**WHAT YOU ARE ASKED TO DO**
Below are some records. Return exactly the lines from the one with "Import ListNotations." to the one with "(msg : string).", and nothing else.

**MATERIAL FOR THIS TASK**
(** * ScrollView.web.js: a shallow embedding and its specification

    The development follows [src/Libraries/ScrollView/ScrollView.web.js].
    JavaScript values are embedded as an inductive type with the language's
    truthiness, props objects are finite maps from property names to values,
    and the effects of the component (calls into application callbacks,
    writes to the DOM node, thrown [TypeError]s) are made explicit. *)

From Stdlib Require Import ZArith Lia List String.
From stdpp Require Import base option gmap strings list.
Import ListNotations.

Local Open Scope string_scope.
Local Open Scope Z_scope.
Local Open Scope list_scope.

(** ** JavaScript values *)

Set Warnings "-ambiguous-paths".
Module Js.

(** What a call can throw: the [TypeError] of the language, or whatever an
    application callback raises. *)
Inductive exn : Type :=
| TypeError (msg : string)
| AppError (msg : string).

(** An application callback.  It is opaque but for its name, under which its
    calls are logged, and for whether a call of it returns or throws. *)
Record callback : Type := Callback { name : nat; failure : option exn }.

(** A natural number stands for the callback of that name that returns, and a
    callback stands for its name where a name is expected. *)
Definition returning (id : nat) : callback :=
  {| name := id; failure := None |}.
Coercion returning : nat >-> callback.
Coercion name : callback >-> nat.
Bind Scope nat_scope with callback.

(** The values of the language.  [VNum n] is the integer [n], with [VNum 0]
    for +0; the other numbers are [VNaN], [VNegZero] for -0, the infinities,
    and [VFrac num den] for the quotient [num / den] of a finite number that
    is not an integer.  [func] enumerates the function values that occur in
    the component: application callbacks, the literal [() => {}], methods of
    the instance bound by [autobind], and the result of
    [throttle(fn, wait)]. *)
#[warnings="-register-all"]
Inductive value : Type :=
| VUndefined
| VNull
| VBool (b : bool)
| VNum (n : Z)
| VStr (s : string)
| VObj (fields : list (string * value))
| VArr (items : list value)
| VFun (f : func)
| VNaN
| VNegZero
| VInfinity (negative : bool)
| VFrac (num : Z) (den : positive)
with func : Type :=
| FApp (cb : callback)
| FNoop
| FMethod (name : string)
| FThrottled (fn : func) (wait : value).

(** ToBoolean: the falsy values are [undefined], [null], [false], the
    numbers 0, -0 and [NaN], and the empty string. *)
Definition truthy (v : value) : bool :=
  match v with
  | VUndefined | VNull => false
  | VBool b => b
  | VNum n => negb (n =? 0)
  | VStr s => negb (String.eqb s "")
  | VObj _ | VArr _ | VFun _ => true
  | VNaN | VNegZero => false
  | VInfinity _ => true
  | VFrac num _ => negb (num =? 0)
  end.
--
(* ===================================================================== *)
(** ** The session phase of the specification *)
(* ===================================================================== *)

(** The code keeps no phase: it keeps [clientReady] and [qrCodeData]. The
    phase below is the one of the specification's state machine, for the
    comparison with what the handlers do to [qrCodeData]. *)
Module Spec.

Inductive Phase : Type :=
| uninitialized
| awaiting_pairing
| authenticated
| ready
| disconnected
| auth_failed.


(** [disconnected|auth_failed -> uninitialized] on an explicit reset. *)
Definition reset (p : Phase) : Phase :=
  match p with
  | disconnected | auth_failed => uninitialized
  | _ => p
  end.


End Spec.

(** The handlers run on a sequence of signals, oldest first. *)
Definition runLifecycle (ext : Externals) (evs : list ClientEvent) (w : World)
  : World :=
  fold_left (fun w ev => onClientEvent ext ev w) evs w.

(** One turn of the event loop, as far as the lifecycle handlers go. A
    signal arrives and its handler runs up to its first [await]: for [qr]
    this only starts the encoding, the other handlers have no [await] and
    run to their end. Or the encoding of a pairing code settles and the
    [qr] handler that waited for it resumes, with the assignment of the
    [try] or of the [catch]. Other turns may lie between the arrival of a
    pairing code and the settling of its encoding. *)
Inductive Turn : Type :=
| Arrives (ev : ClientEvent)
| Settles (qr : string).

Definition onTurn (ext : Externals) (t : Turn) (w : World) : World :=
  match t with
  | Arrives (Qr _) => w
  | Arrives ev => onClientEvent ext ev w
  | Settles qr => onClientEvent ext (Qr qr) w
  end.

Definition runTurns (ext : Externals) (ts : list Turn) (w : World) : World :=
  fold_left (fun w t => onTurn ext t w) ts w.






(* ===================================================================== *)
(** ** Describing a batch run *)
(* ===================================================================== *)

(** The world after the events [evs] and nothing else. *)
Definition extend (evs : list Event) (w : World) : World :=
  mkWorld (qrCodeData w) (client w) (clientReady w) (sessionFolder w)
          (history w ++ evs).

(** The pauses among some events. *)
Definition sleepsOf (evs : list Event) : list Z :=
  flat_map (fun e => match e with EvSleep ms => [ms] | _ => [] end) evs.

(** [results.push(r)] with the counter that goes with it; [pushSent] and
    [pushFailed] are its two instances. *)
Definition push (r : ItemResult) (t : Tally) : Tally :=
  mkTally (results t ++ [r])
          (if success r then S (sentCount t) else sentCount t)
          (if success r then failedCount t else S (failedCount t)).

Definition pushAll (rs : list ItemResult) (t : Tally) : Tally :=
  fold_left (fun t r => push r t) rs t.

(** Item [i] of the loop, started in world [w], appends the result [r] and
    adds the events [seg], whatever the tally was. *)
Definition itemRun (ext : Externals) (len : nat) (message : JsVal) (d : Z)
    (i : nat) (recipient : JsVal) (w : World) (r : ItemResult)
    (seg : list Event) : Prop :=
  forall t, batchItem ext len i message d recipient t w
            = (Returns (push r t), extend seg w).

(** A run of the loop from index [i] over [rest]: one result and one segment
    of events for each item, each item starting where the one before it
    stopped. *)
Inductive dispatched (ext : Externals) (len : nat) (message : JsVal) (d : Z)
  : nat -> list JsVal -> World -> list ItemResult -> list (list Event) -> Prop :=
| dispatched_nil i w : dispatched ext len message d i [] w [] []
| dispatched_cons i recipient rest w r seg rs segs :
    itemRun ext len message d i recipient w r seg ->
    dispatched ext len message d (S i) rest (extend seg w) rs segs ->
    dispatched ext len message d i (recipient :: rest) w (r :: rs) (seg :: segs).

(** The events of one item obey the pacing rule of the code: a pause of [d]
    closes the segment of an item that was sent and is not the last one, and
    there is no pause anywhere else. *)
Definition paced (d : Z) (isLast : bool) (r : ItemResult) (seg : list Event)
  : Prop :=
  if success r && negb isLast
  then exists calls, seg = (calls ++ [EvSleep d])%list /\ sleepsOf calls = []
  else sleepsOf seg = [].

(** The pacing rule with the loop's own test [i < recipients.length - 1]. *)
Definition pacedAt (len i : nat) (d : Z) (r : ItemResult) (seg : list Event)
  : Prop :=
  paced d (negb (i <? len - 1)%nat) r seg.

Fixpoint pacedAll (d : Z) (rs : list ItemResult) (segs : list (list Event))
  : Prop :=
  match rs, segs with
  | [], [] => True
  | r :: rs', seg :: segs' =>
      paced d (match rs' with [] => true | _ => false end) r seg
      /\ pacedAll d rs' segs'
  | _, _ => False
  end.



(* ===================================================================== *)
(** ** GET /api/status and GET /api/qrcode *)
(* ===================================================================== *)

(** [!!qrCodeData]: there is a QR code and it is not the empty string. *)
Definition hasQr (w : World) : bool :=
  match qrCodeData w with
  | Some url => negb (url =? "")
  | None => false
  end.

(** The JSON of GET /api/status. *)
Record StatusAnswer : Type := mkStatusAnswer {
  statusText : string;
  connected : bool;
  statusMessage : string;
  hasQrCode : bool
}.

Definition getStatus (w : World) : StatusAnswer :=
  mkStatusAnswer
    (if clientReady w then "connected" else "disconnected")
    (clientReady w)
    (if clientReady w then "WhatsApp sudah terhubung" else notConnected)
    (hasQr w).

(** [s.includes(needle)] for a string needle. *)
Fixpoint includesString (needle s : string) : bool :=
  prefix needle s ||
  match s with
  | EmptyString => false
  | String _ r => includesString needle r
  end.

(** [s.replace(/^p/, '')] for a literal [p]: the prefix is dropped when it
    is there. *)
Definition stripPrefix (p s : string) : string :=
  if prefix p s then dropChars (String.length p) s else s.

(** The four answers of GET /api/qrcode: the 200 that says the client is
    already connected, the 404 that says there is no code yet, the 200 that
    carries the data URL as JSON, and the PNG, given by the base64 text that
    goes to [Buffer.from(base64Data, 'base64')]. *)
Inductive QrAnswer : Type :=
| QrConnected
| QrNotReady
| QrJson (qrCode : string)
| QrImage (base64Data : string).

**SOLUTION**
Import ListNotations.

Local Open Scope string_scope.
Local Open Scope Z_scope.
Local Open Scope list_scope.

(** ** JavaScript values *)

Set Warnings "-ambiguous-paths".
Module Js.

(** What a call can throw: the [TypeError] of the language, or whatever an
    application callback raises. *)
Inductive exn : Type :=
| TypeError (msg : string)
| AppError (msg : string).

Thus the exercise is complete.